なぜ偸の読みを知りたくなったのかと言えば、芥川龍之介に「偸盗」という作品があることは知っていて、その言葉を使ってみたかったからだ。が、なにしろ「愉」の連想から「ユ」と読むと考えてしまっていたくらいなので、「快盗」の物語なのだろうと完全に誤解していた。

なので読んでみることにした(青空文庫)。

今昔物語の二次創作(か、あるいはその時代を舞台にしたいわゆる王朝もの)だった。

牛車に轢かれて切断された蛇、流行病で死にかけた女性などを執拗に描写して死というもののあり方を示しながら、しかし語られるのはとある盗賊団の破滅の物語であり、そこに見られる様々な愛情のあり様だった。驚くのはすべての愛が成就することで、ここまで幸福な破滅の諸様相を並べるのはそういったカタログ的な小説を書こうと考えたからなのだろう。

軸となるのは、猪熊老夫婦(盗賊団の中心)とその養女沙金(にして猪熊爺の愛人であり、ターゲットの家の主人を篭絡して内部情報を得ては盗賊団を導く司令塔)とその養女を巡って三角関係にある太郎次郎の兄弟、次郎を恋する猪熊の下女阿濃(妊娠中で相手が誰かは藪の中)、猪熊団を構成する豪傑たちの同士愛だ。

今晩、とある館を襲撃するために盗賊団の面々を猪熊婆が招集する。

養女は太郎に馬を盗むように頼み、次郎には主人と同じく篭絡した館の用心棒に襲撃のことを報せたことを告げる。襲撃を待ち構えている以上は盗賊団は壊滅し、太郎は馬を盗むために無理をしてやはり斬り殺されるだろう。私たち二人は安全である。

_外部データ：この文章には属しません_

(** Setup, then enable.  Take a user id with no two-factor row, enabled or
    pending, and a row id not in use.  If no user has the id, setupTwoFactor
    returns the error result and changes nothing.  If a user has it,
    setupTwoFactor succeeds and returns the secret with eight backup codes,
    yet the user still has no enabled credential, so login goes on without a
    second step; enableTwoFactor with a code that does not verify against the
    secret fails and changes nothing; with a code that verifies it succeeds,
    after which the enabled credential of the user is the row of that secret,
    and every row that was in the table before is still there. *)
Theorem setup_then_enable
    (newId : Z) (secret qr : string) (hex : nat -> string) (d : Db) (uid : Z)
    (Hnone : findTwoFactor d uid true = None)
    (Hnopending : findTwoFactor d uid false = None)
    (Hid : forall r, In r (twoFactorAuth d) -> TwoFA.id r <> newId) :
  (Enrolment.userExists d uid = false ->
   Enrolment.setupTwoFactor newId secret qr hex d uid
   = (SetupResult.mk false None None None msg_two_factor_setup_error, d))
  /\ (Enrolment.userExists d uid = true ->
  SetupResult.success (fst (Enrolment.setupTwoFactor newId secret qr hex d uid)) = true
  /\ SetupResult.secret (fst (Enrolment.setupTwoFactor newId secret qr hex d uid))
     = Some secret
  /\ option_map (@List.length string)
       (SetupResult.backupCodes
          (fst (Enrolment.setupTwoFactor newId secret qr hex d uid))) = Some 8%nat
  /\ findTwoFactor (snd (Enrolment.setupTwoFactor newId secret qr hex d uid)) uid true
     = None
  /\ (forall now code,
        totp_verify secret code 2 now = false ->
        Enrolment.enableTwoFactor now
          (snd (Enrolment.setupTwoFactor newId secret qr hex d uid)) uid code
        = (OpResult.mk false msg_two_factor_bad_code,
           snd (Enrolment.setupTwoFactor newId secret qr hex d uid)))
  /\ (forall now code,
        totp_verify secret code 2 now = true ->
        fst (Enrolment.enableTwoFactor now
               (snd (Enrolment.setupTwoFactor newId secret qr hex d uid)) uid code)
        = OpResult.mk true msg_two_factor_enabled
        /\ (exists r,
              findTwoFactor
                (snd (Enrolment.enableTwoFactor now
                        (snd (Enrolment.setupTwoFactor newId secret qr hex d uid))
                        uid code)) uid true = Some r
              /\ TwoFA.secret r = secret /\ TwoFA.id r = newId
              /\ TwoFA.isEnabled r = true /\ TwoFA.userId r = Some uid)
        /\ (forall r, In r (twoFactorAuth d) ->
              In r (twoFactorAuth
                      (snd (Enrolment.enableTwoFactor now
                              (snd (Enrolment.setupTwoFactor newId secret qr hex d uid))
                              uid code)))))).
Proof.
  split.
  { intros Hno. unfold Enrolment.setupTwoFactor. now rewrite Hnone, Hno. }
  intros Huser.
  unfold Enrolment.setupTwoFactor. rewrite Hnone, Huser.
  set (codes := map (fun i => toUpperCase (hex i)) (seq 0 8)).
  set (row := TwoFA.mk newId (Some uid) secret codes false None).
  set (d1 := mkDb (users d) (authTokens d) (twoFactorAuth d ++ [row])
                  (sessions d) (userSeq d) (tokenSeq d) (writes d)).
  cbn [fst snd SetupResult.success SetupResult.secret SetupResult.backupCodes].
  assert (Hself : col_eq (Some uid) uid = true) by (simpl; apply Z.eqb_refl).
  assert (Hpend : findTwoFactor d1 uid false = Some row).
  { rewrite (findTwoFactor_app d uid false [row] d1 eq_refl), Hnopending.
    simpl. now rewrite Z.eqb_refl. }
  split; [reflexivity|]. split; [reflexivity|]. split; [reflexivity|].
  split.
  { rewrite (findTwoFactor_app d uid true [row] d1 eq_refl), Hnone.
    simpl. now rewrite Z.eqb_refl. }
  split.
  { intros now code Hbad. unfold Enrolment.enableTwoFactor.
    rewrite Hpend. simpl. now rewrite Hbad. }
  intros now code Hgood. unfold Enrolment.enableTwoFactor.
  rewrite Hpend. cbn [TwoFA.secret row]. rewrite Hgood.
  cbn [negb fst snd TwoFA.id row].
  assert (Hold : map (fun r => if TwoFA.id r =? newId then set_enabled r else r)
                     (twoFactorAuth d) = twoFactorAuth d).
  { rewrite <- (map_id (twoFactorAuth d)) at 2. apply map_ext_in.
    intros r Hr. apply Hid in Hr. apply Z.eqb_neq in Hr. now rewrite Hr. }
  split; [reflexivity|]. split.
  - exists (TwoFA.mk newId (Some uid) secret codes true None).
    unfold findTwoFactor. cbn [twoFactorAuth d1].
    rewrite map_app, Hold, find_app.
    unfold findTwoFactor in Hnone. rewrite Hnone.
    simpl. rewrite !Z.eqb_refl. simpl. rewrite Z.eqb_refl. auto 10.
  - intros r Hr. cbn [twoFactorAuth d1]. rewrite map_app, Hold.
    apply in_or_app. now left.
Qed.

が、襲撃の直前の描写の次は、追手を殺しながら決死の逃亡を図る次郎の描写に移る。この時間の使い方は鮮烈で、最後には野犬の群れの襲撃(冒頭に出てくる流行病の女性を食べようと出てくるのを次郎に追い払われる因果がある)にまで畳み込まれていく。凄まじい緊迫がある。

そして襲撃の時点に戻って猪熊の婆の爺に対する夫婦愛、爺の自己愛(最後まで自分本位なので赤ん坊にすら自己を投影しきる)、平六の仲間愛(常に仲間の安全を気にかける)、太郎二郎の兄弟愛(殺すか死ぬか矛盾を止揚させるか)、阿濃の次郎への懸想から生まれた子供への愛、沙金の破滅への渇望(物語は彼女の世界に対する復讐のための陰謀でもある)、それぞれの愛の成就が叶う。

すべてが叶った以上は抜け殻を残して物語は終わる。